Сначала по верхушкам колосьев нежно прошелся ветерок с северо-востока, образовав в спокойной глади пшеницы журчащие ручейки. Ветер стал набирать силу, и это море уже перестало быть единым целым. Красная тряпица на шесте у идущего перед повозкой затрепетала. На северо-восточном краю неба на фоне словно залитых кровью туч изогнулась золотая змея, и глухо раскатился гром. На миг все снова стихло, ястребы кругами спланировали вниз и скрылись в бороздах. Вороны же, словно подброшенные взрывом, с карканьем взлетели повыше. Налетевший бешеный порыв ветра вздыбил море пшеницы валами: одни покатились с севера на запад, другие – с востока на юг. Высокие, низкие, они теснились и сталкивались, образуя желтые водовороты. Море пшеницы словно закипело. Стаи ворон рассеялись. С шумом опустилась тонкая белесая завеса дождя, и тут же посыпались большие, с абрикосовую косточку, градины. В один миг стало жутко холодно. Град бил по колосьям, по ногам и ушам лошадей, по животам мертвецов и по затылкам живых. На землю камнем упало несколько ворон – градом им пробило голову.
Матушка крепко прижала меня к себе и, чтобы уберечь мою неокрепшую головку, спрятала ее в теплую ложбинку меж грудей. Лишнюю с самого рождения восьмую сестренку мать оставила на кане в компании с потерявшей рассудок Шангуань Люй, которая пробиралась в западную пристройку и набивала себе рот ослиными катышками.
Защищаясь от дождя и града, сестры скинули рубашонки и держали их над головой. Все, кроме Лайди, у которой уже четко и красиво вырисовывались твердые, как неспелые яблочки, груди. Она закрыла голову руками, но тут же вся вымокла, а от налетевшего ветра мокрая рубашка прилипла к телу.
Преодолев этот многотрудный путь, мы наконец добрались до кладбища. Это был пустырь площадью десять му28 в пределах пшеничного поля, где перед несколькими десятками заросших травой могил торчали сгнившие деревянные таблички.
Ливень кончился, по сияющему ослепительной голубизной небу неслись рваные облака. Солнце палило нещадно. Градины, мгновенно растаяв, превращались в пар, устремлявшийся вверх. Побитая градом пшеница распрямлялась, но кое-где ей было уже не подняться. Прохладный ветерок быстро сменился невыносимым зноем, и казалось, пшеница на глазах наливается и желтеет.
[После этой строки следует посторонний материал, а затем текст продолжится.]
Lemma round_half_even_between (a b : Z) (q : Q) :
  (inject_Z a <= q)%Q -> (q <= inject_Z b)%Q ->
  a <= round_half_even q <= b.
Proof.
  intros Ha Hb. unfold round_half_even.
  assert (Hfl : (inject_Z (Qfloor q) <= q)%Q) by apply Qfloor_le.
  assert (Hlo : a <= Qfloor q).
  { rewrite <- (Qfloor_Z a). now apply Qfloor_resp_le. }
  assert (Hhi : Qfloor q <= b).
  { rewrite Zle_Qle. now apply Qle_trans with q. }
  assert (Hup : (inject_Z (Qfloor q) < q)%Q -> Qfloor q + 1 <= b).
  { intros Hlt. assert (Qfloor q < b); [|lia].
    rewrite Zlt_Qlt. now apply Qlt_le_trans with q. }
  assert (Hpos : (0 < q - inject_Z (Qfloor q))%Q -> Qfloor q + 1 <= b).
  { intros H. apply Hup. now apply Qlt_minus_iff. }
  destruct (Qcompare (q - inject_Z (Qfloor q)) (1 # 2)) eqn:Hc.
  - apply Qeq_alt in Hc.
    destruct (Z.even (Qfloor q)); [lia|]. split; [lia|].
    apply Hpos. rewrite Hc. reflexivity.
  - lia.
  - apply Qgt_alt in Hc. split; [lia|].
    apply Hpos. apply Qlt_trans with (1 # 2); [reflexivity|exact Hc].
Qed.

(** Rounding to one decimal stays between 1 and 10. *)
Lemma round_keeps_range (n : num) :
  num_in_range n -> num_in_range (round_nd n 1).
Proof.
  destruct n as [z | [| s | q]]; [simpl; auto ..|].
  unfold round_nd, num_in_range. intros [Hlo Hhi].
  change (10 ^ Z.of_nat 1) with 10.
  assert (H : 10 <= round_half_even (q * inject_Z 10) <= 100).
  { apply round_half_even_between.
    - change (inject_Z 10) with (1 * inject_Z 10)%Q at 1.
      apply Qmult_le_compat_r; [exact Hlo|discriminate].
    - change (inject_Z 100) with (10 * inject_Z 10)%Q.
      apply Qmult_le_compat_r; [exact Hhi|discriminate]. }
  set (r := round_half_even (q * inject_Z 10)) in *.
  rewrite !Qred_correct.
  unfold Qle, Qdiv, Qmult, Qinv, inject_Z. simpl. lia.
Qed.

Lemma in_score_range_of_num (n : num) :
  num_in_range n -> in_score_range (of_num n).
Proof. destruct n as [z | [| s | q]]; simpl; auto. Qed.

Lemma roi_score_in_range (score : num) :
  in_score_range (of_num (round_nd (clamp score) 1)).
Proof.
  apply in_score_range_of_num, round_keeps_range, clamp_in_range.
Qed.

Ltac bind_ok H :=
  match type of H with
  | bind ?m _ = Ok _ =>
      let E := fresh "E" in
      destruct m eqn:E; cbn [bind] in H; [|discriminate H]
  end.

(** Whenever [score_action] returns, the score it reports is in range. *)
Lemma score_action_in_range (st : store) (action : dict) (out : pyval) :
  score_action st action = Ok out ->
  exists v, field out "roi_score" = Some v /\ in_score_range v.
Proof.
  unfold score_action. intros H. repeat bind_ok H.
  injection H as <-. eexists. split; [reflexivity|].
  apply roi_score_in_range.
Qed.

(** *** [score_action] returns on a readable log and a numeric cost *)

Lemma filterM_total {A} (p : A -> res bool) (P : A -> Prop) (l : list A) :
  (forall a, P a -> exists b, p a = Ok b) ->
  Forall P l ->
  exists r, filterM p l = Ok r /\ Forall P r.
Proof.
  intros Hp. induction 1 as [|a l Ha _ (r & Hr & HP)]; simpl.
  - exists []. auto.
  - destruct (Hp a Ha) as [b ->]. simpl. rewrite Hr. simpl.
    destruct b; eexists; split; eauto.
Qed.

Lemma scorable_record_inv (a : pyval) :
  scorable_record a = true ->
  exists d, a = PDict d /\ numeric_entry d "roi" = true.
Proof. destruct a; simpl; try discriminate. eauto. Qed.

Lemma count_flag_total (key : string) (filtered : list pyval) :
  Forall (fun a => scorable_record a = true) filtered ->
  exists c, count_flag key filtered = Ok c.
Proof.
  intros H. unfold count_flag.
  destruct (filterM_total
              (fun a => bind (py_get a key (PBool false))
                             (fun v => Ok (truthy v)))
              (fun a => scorable_record a = true) filtered) as (r & -> & _).
  - intros a (d & -> & _)%scorable_record_inv. simpl. eauto.
  - exact H.
  - simpl. eauto.
Qed.

Lemma sum_roi_total (filtered : list pyval) :
  Forall (fun a => scorable_record a = true) filtered ->
  forall acc, exists total, sum_roi acc filtered = Ok total.
Proof.
  induction 1 as [|a l Ha _ IH]; intros acc; simpl.
  - eauto.
  - apply scorable_record_inv in Ha as (d & -> & Hroi). simpl.
    destruct (numeric_entry_as_num d "roi" 0 Hroi) as [n ->]. apply IH.
Qed.

Lemma truediv_int_total (x : num) (z : Z) :
  z <> 0 -> exists f, truediv_int x z = Ok (NFloat f).
Proof.
  intros Hz. unfold truediv_int. apply Z.eqb_neq in Hz. rewrite Hz. eauto.
Qed.

Lemma percentage_total (count total : Z) :
  total <> 0 -> exists v, percentage count total = Ok v.
Proof.
  intros Hz. unfold percentage.
  destruct (truediv_int_total (NInt count) total Hz) as [f ->]. simpl. eauto.
Qed.

Lemma as_num_of_num (n : num) : as_num (of_num n) = Some n.
Proof. destruct n; reflexivity. Qed.

Lemma get_historical_actions_total (st : store) :
  scorable_log (historical_actions st) = true ->
  exists l,
    get_historical_actions st None = Ok (PList l)
    /\ Forall (fun a => scorable_record a = true) l.
Proof.
  unfold scorable_log, get_historical_actions.
  destruct (historical_actions st) as [|msg|msg|v]; simpl; try discriminate.
  - exists []. auto.
  - destruct v; try discriminate. intros H. exists l. split; [reflexivity|].
    apply Forall_forall. now apply forallb_forall.
Qed.

Lemma performance_total (st : store) (action_type : pyval) :
  scorable_log (historical_actions st) = true ->
  exists perf n,
    get_action_performance_by_type st action_type = Ok (PDict perf)
    /\ as_num (get_or perf "avg_roi" (PInt 0)) = Some n.
Proof.
  intros Hlog. unfold get_action_performance_by_type.
  destruct (get_historical_actions_total st Hlog) as (l & -> & Hl). simpl.
  destruct (filterM_total
              (fun a => bind (py_get a "action_type" PNone)
                             (fun t => Ok (py_eq t action_type)))
              (fun a => scorable_record a = true) l) as (filtered & -> & Hf).
  - intros a (d & -> & _)%scorable_record_inv. simpl. eauto.
  - exact Hl.
  - simpl. destruct filtered as [|a rest].
    + eexists _, (NInt 0). split; reflexivity.
    + set (filtered := a :: rest) in *.
      assert (Htotal : Z.of_nat (length filtered) <> 0) by (simpl; lia).
      destruct (count_flag_total "converted" filtered Hf) as [c1 ->].
      destruct (count_flag_total "opened" filtered Hf) as [c2 ->].
      destruct (count_flag_total "clicked" filtered Hf) as [c3 ->].
      destruct (sum_roi_total filtered Hf (NInt 0)) as [total ->].
      cbn [bind].
      destruct (truediv_int_total total _ Htotal) as [avg ->].
      destruct (percentage_total c1 _ Htotal) as [p1 ->].
      destruct (percentage_total c2 _ Htotal) as [p2 ->].
      destruct (percentage_total c3 _ Htotal) as [p3 ->].
      cbn [bind]. eexists _, _. split; [reflexivity|].
      unfold get_or. cbn [lookup String.eqb Ascii.eqb Bool.eqb].
      apply as_num_of_num.
Qed.

Lemma score_action_total (st : store) (action : dict) :
  scorable_log (historical_actions st) = true ->
  numeric_entry action "estimated_cost" = true ->
  exists out, score_action st action = Ok out.
Proof.
  intros Hlog Hcost. unfold score_action.
  destruct (performance_total st (get_or action "action_type" (PStr "unknown"))
              Hlog) as (perf & roi & -> & Hroi).
  cbn [bind py_get]. unfold operand. rewrite Hroi. cbn [bind].
  destruct (truediv_int_total roi 2) as [halved ->]; [discriminate|].
  cbn [bind].
  destruct (numeric_entry_as_num action "estimated_cost" 0 Hcost) as [cost Hc].
  unfold lt_int, gt_int. rewrite Hc. cbn [bind].
  destruct (num_lt cost (NInt 50)); cbn [bind]; eauto.
Qed.

(** C9.  The [roi_score] that [score_action] returns lies between 1.0 and
    10.0, both included, for every action dictionary and every state of
    the action log; and it does return one whenever the log can be read,
    the integer [roi] entries of the log are within float range (so that
    averaging them does not raise [OverflowError]) and the action's cost
    is a number. *)
Theorem roi_score_between_1_and_10 (st : store) (action : dict) :
  (forall out,
     score_action st action = Ok out ->
     exists v, field out "roi_score" = Some v /\ in_score_range v)
  /\ (scorable_log (historical_actions st) = true ->
      roi_in_float_range (historical_actions st) = true ->
      numeric_entry action "estimated_cost" = true ->
      exists out v,
        score_action st action = Ok out
        /\ field out "roi_score" = Some v
        /\ in_score_range v).
Proof.
  split.
  - intros out. apply score_action_in_range.
  - intros Hlog _ Hcost.
    destruct (score_action_total st action Hlog Hcost) as [out Hout].
    destruct (score_action_in_range st action out Hout) as (v & Hv & Hrange).
    exists out, v. auto.
Qed.

Lemma roi_score_between_1_and_10_witness :
  let action := [("action_id", PStr "A1");
                 ("action_type", PStr "email_discount");
                 ("channel", PStr "email");
                 ("estimated_cost", PInt 30)] in
  (scorable_log (historical_actions example_store) = true
   /\ roi_in_float_range (historical_actions example_store) = true
   /\ numeric_entry action "estimated_cost" = true)
  /\ exists out v,
       score_action example_store action = Ok out
       /\ field out "roi_score" = Some v
       /\ in_score_range v.
Proof.
  intros action. split; [repeat split; reflexivity|].
  exact (proj2 (roi_score_between_1_and_10 example_store action)
               eq_refl eq_refl eq_refl).
Defined.

End Score.

(* ================================================================== *)
(** * Evaluations                                                      *)
(* ================================================================== *)

Section Evaluations.

Import historical_patterns_tool analytics_tool.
Столпившись на краю кладбища, мы смотрели, как Сыма Тин меряет его шагами. Из-под ног у него выскочил кузнечик, и под нежно-зелеными надкрыльями мелькнули розоватые крылышки.
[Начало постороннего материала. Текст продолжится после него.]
(** ** Unrecognised order types and codes *)

(** C9. With an order type other than 'premium', 'regular' and
    'wholesale' and a discount code that is empty, None or neither
    'SAVE10' nor 'SAVE20', the total is the raw sum of price×quantity
    over the items: from 0, each item's price times its quantity is added
    in turn, nothing is taken off and an unknown code raises nothing.
    For items of ints it is the exact integer sum of the products.  That
    sum is what a service with the table inserts, prints and returns. *)
Theorem C9_unrecognized_no_reduction order_type items discount_code :
  order_type <> VStr "premium" ->
  order_type <> VStr "regular" ->
  order_type <> VStr "wholesale" ->
  py_truthy discount_code = false \/
    (discount_code <> VStr "SAVE10" /\ discount_code <> VStr "SAVE20") ->
  order_total order_type items discount_code = sum_items items /\
  (forall lines,
     lines_of items lines ->
     order_total order_type items discount_code = raw_sum lines) /\
  (Forall int_item items ->
   order_total order_type items discount_code =
     Ok (VInt (foldr Z.add 0 (map item_product items)))) /\
  (forall customer_name email w rows t,
     sum_items items = Ok t ->
     orders w = Some rows ->
     sqlite_bindable t = true ->
     process_order order_type customer_name email items discount_code w =
       completed customer_name email t rows w).
Proof.
  intros Hp Hr Hw Hcode.
  assert (Htot : order_total order_type items discount_code = sum_items items).
  { unfold order_total, apply_type_discount, apply_code_discount.
    rewrite !py_eq_str_false by assumption.
    destruct (sum_items items) as [t|ex]; simpl; [|reflexivity].
    destruct Hcode as [Hfalsy | [H10 H20]].
    - now rewrite Hfalsy.
    - rewrite !py_eq_str_false by assumption.
      now destruct (py_truthy discount_code). }
  split; [exact Htot|].
  split; [intros lines Hl; rewrite Htot; now apply sum_items_raw|].
  split.
  { intros Hints. rewrite Htot. unfold sum_items.
    now rewrite (sum_from_int_items items Hints 0). }
  intros customer_name email w rows t Hsum Hrows Hbind.
  apply process_order_completes; auto. now rewrite Htot.
Qed.

(** On items whose prices and quantities are ints, the loop computes the
    exact sum of the products. *)
Lemma mk_item_lookup p q :
  mk_item p q !! "price" = Some p /\ mk_item p q !! "quantity" = Some q.
Proof.
  unfold mk_item. split.
  - apply lookup_insert_eq.
  - rewrite lookup_insert_ne by discriminate. apply lookup_singleton_eq.
Qed.

Lemma sum_from_ints (lines : list (Z * Z)) : forall acc,
  sum_from (VInt acc) (map (fun l => mk_item (VInt (fst l)) (VInt (snd l))) lines) =
  Ok (VInt (acc + foldr (fun l a => fst l * snd l + a) 0 lines)).
Proof.
  induction lines as [|[p q] rest IH]; intros acc; simpl.
  - now rewrite Z.add_0_r.
  - unfold add_item, getitem.
    destruct (mk_item_lookup (VInt p) (VInt q)) as [-> ->]. simpl.
    rewrite IH. do 2 f_equal. lia.
Qed.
– Вот здесь! – крикнул Сыма Тин, остановившись рядом с усыпанной желтыми бутончиками дикой хризантемой, и топнул ногой. – Здесь и копайте.
К нему вразвалочку подошли семеро загорелых дочерна молодцев с лопатами. Они искоса переглядывались, словно оценивая друг друга и желая запомнить. Потом все взгляды устремились на Сыма Тина.
– Ну что уставились? Копайте! – рявкнул тот, отшвырнув гонг с колотушкой. Гонг упал в колышущиеся серебристые метелки императы29, спугнув ящерицу, колотушка – на заросли «собачьего хвоста». Сыма Тин вырвал у одного из молодцев лопату, вонзил в землю и, встав на нее, покачался, чтобы она вошла поглубже; с усилием выворотил пласт с корнями травы, развернулся всем телом на девяносто градусов влево, держась за ручку лопаты, потом резко крутанулся на сто восемьдесят градусов вправо и, крякнув, швырнул этот пласт, который перекувырнулся в воздухе, как мертвый петух, на пышный ковер из одуванчиков. – Быстро давайте! Не чувствуете, что ли, вонища какая? – скомандовал он, запыхавшись, и сунул лопату тому, у кого взял.
Работа закипела, земля вылетала на поверхность лопата за лопатой, яма постепенно приобретала очертания и становилась все глубже.
Послеполуденный воздух дышал зноем, между небом и землей стояло белое марево, никто даже не осмеливался поднять глаза к солнцу. От повозки воняло все сильнее, и, хотя все переместились на наветренную сторону, от тошнотворного запаха спасения не было. Снова заявились вороны: словно только что искупались, перья блестят как новенькие, отливая синевой. Сыма Тин поднял гонг с колотушкой и, не обращая внимания на зловоние, бегом направился к повозке.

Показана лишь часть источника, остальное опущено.